Abstract

Background: Proximal migration of a biliary or pancreatic stent is an infrequent event but its management can be technically challenging. Methods: Review of all cases of proximally migrated biliary and pancreatic stents over a 10-year period at a referral pancreatic-biliary center. Data abstracted from patient records included indication for stenting, method of presentation, success of attempt, and method used. Successful methods were determined by reviewing procedure reports. Follow-up was attempted in all patients in whom stent retrieval had failed. Results: Thirty-three proximally migrated bile duct stents, and 26 proximally migrated pancreatic duct stents were identified.
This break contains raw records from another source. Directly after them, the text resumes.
(** * msparser: the mock-specification parser (parser.go, spec.go)

    A shallow embedding of [Parse] and of the builders it is made of, and
    the properties of the specification that concern them.

    Conventions of the embedding.
    - A decoded YAML value (Go's [any]) is the inductive [any]; a
      [map[string]any] is a [gmap string any], so that two maps with the same
      entries are equal, as in Go.
    - Go leaves the order of [for ... range m] over a map unspecified.  The
      order is a parameter of a run: [range] gives, for every map, the list
      of its entries in the order in which this run visits them (the order
      is a function of the map visited).
    - A Go function returning [(T, error)] returns a [result T]; a run-time
      panic is the result [Panic].  A [(T, bool, error)] triple is a
      [result (option T)].
    - The two recursive builders, [createConditions] and [createEndpoint],
      recurse on a bound [fuel] on their call depth and return [OutOfFuel]
      when it is used up; [Parse] gives them the depth of the document,
      which is enough ([Parse_terminates]).
    - A nil slice and an empty slice are both the empty list; a nil map is
      the empty map; a nil pointer to a struct is [None].
    - [definitions *Definitions] is mutated in place by the [fill...Map]
      functions; here the registry is threaded through them. *)

From Stdlib Require Import ZArith.
From stdpp Require Import base strings gmap list option fin_maps.

#[local] Set Warnings "-register-all".
#[local] Open Scope string_scope.
#[local] Open Scope list_scope.
#[local] Open Scope nat_scope.

(** ** Decoded documents *)

(** What [yaml.Unmarshal] stores in an [any]: nil, booleans, ints, strings,
    [[]any], [map[string]any]; every other dynamic type (floats, maps with a
    key that is not a string, ...) is [AOther]. Slices and maps built by the
    decoder are never nil. *)
Inductive any : Type :=
| ANil
| ABool (b : bool)
| AInt (i : Z)
| AString (s : string)
| ASlice (l : list any)
| AMap (m : gmap string any)
| AOther (tag : nat).

(** Nesting depth of a document; the call depth of the recursive builders
    is bounded by it. *)
Fixpoint depth (v : any) : nat :=
  match v with
  | ASlice l => S (foldr (λ x acc, depth x `max` acc) 0 l)
  | AMap m => S (map_fold (λ _ x acc, depth x `max` acc) 0 m)
  | _ => 0
  end.

(** ** Errors and results *)

Inductive error : Type :=
| errInvalidInput (reason : string)
| errObjectMustHaveSingleKey
| errUnknownDefinition (group ref : string)
| errYAML (msg : string).

Definition errInvalidInputReason (reason : string) : error :=
  errInvalidInput reason.

Definition errUnknownDefinitionWithName (group ref : string) : error :=
  errUnknownDefinition group ref.

Inductive result (A : Type) : Type :=
| Ok (a : A)
| Err (e : error)
| Panic
| OutOfFuel.
Arguments Ok {A} a.
Arguments Err {A} e.
Arguments Panic {A}.
Arguments OutOfFuel {A}.

#[global] Instance result_bind : MBind result := λ A B f x,
  match x with
  | Ok a => f a
  | Err e => Err e
  | Panic => Panic
  | OutOfFuel => OutOfFuel
  end.

(** [for _, x := range l { ... }] with an early [return err]: the body
    updates the loop state or stops the loop. *)
Fixpoint forRange {A S : Type} (body : S → A → result S) (s : S) (l : list A)
  : result S :=
  match l with
  | [] => Ok s
  | x :: l' => s' ← body s x; forRange body s' l'
  end.

(** ** The typed tree (spec.go) *)

Record Step : Type := mkStep {
  Step_Operation : string;
  Step_Parameters : gmap string any
}.

Record Filter : Type := mkFilter {
  Filter_Source : string;
  Filter_Target : string;
  Filter_Steps : list Step
}.

Record Check : Type := mkCheck {
  Check_Name : string;
  Check_Parameters : gmap string any
}.

Inductive Condition : Type := mkCondition {
  Condition_Any : list Condition;
  Condition_All : list Condition;
  Condition_Source : string;
  Condition_Checks : list Check
}.

Record Response : Type := mkResponse {
  Response_Status : Z;
  Response_Format : string;
  Response_Headers : gmap string (list string);
  Response_Body : string
}.

Inductive Endpoint : Type := mkEndpoint {
  Endpoint_Description : string;
  Endpoint_Host : string;
  Endpoint_Method : string;
  Endpoint_Path : string;
  Endpoint_BodyFormat : string;
  Endpoint_Filters : list Filter;
  Endpoint_Conditions : list Condition;
  Endpoint_Endpoints : list Endpoint;
  Endpoint_Response : option Response
}.

Record Definitions : Type := mkDefinitions {
  Definitions_Steps : gmap string (list Step);
  Definitions_Filters : gmap string (list Filter);
  Definitions_Conditions : gmap string (list Condition);
  Definitions_Responses : gmap string Response
}.

Record Spec : Type := mkSpec {
  Spec_Definitions : Definitions;
  Spec_Endpoints : list Endpoint
}.

(** Zero values, and assignments to one field. *)
Definition zeroFilter : Filter := mkFilter "" "" [].
Definition zeroCondition : Condition := mkCondition [] [] "" [].
Definition zeroResponse : Response := mkResponse 0 "" ∅ "".
Definition zeroEndpoint : Endpoint := mkEndpoint "" "" "" "" "" [] [] [] None.

Definition setFilterSource (v : string) (f : Filter) : Filter :=
  mkFilter v (Filter_Target f) (Filter_Steps f).
Definition setFilterTarget (v : string) (f : Filter) : Filter :=
  mkFilter (Filter_Source f) v (Filter_Steps f).
Definition setFilterSteps (v : list Step) (f : Filter) : Filter :=
  mkFilter (Filter_Source f) (Filter_Target f) v.

Definition setConditionAny (v : list Condition) (c : Condition) : Condition :=
  mkCondition v (Condition_All c) (Condition_Source c) (Condition_Checks c).
Definition setConditionAll (v : list Condition) (c : Condition) : Condition :=
  mkCondition (Condition_Any c) v (Condition_Source c) (Condition_Checks c).
Definition setConditionSource (v : string) (c : Condition) : Condition :=
  mkCondition (Condition_Any c) (Condition_All c) v (Condition_Checks c).
Definition setConditionChecks (v : list Check) (c : Condition) : Condition :=
  mkCondition (Condition_Any c) (Condition_All c) (Condition_Source c) v.

Definition setResponseStatus (v : Z) (r : Response) : Response :=
  mkResponse v (Response_Format r) (Response_Headers r) (Response_Body r).
Definition setResponseFormat (v : string) (r : Response) : Response :=
  mkResponse (Response_Status r) v (Response_Headers r) (Response_Body r).
Definition setResponseBody (v : string) (r : Response) : Response :=
  mkResponse (Response_Status r) (Response_Format r) (Response_Headers r) v.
Most of the patients were without symptoms. Eighty-five percent of common bile duct stents and 80% of pancreatic duct stents were successfully extracted endoscopically. Seventy-one percent (34 of 48) were retrieved with a basket or balloon. Of the stents not retrieved, two patients did not return for repeat ERCP, three patients with malignant common bile duct strictures were managed with placement of a second stent, three patients with pancreatic duct stents have remained without symptoms with no further retrieval attempts, and three patients with proximally migrated pancreatic duct stents required surgery because of pain and failure of multiple endoscopic retrieval attempts. Conclusion: Over 80% of proximally migrated bile duct and pancreatic duct stents may be extracted endoscopically. Few patients will require surgery. (Gastrointest Endosc 1998;47:486-91.)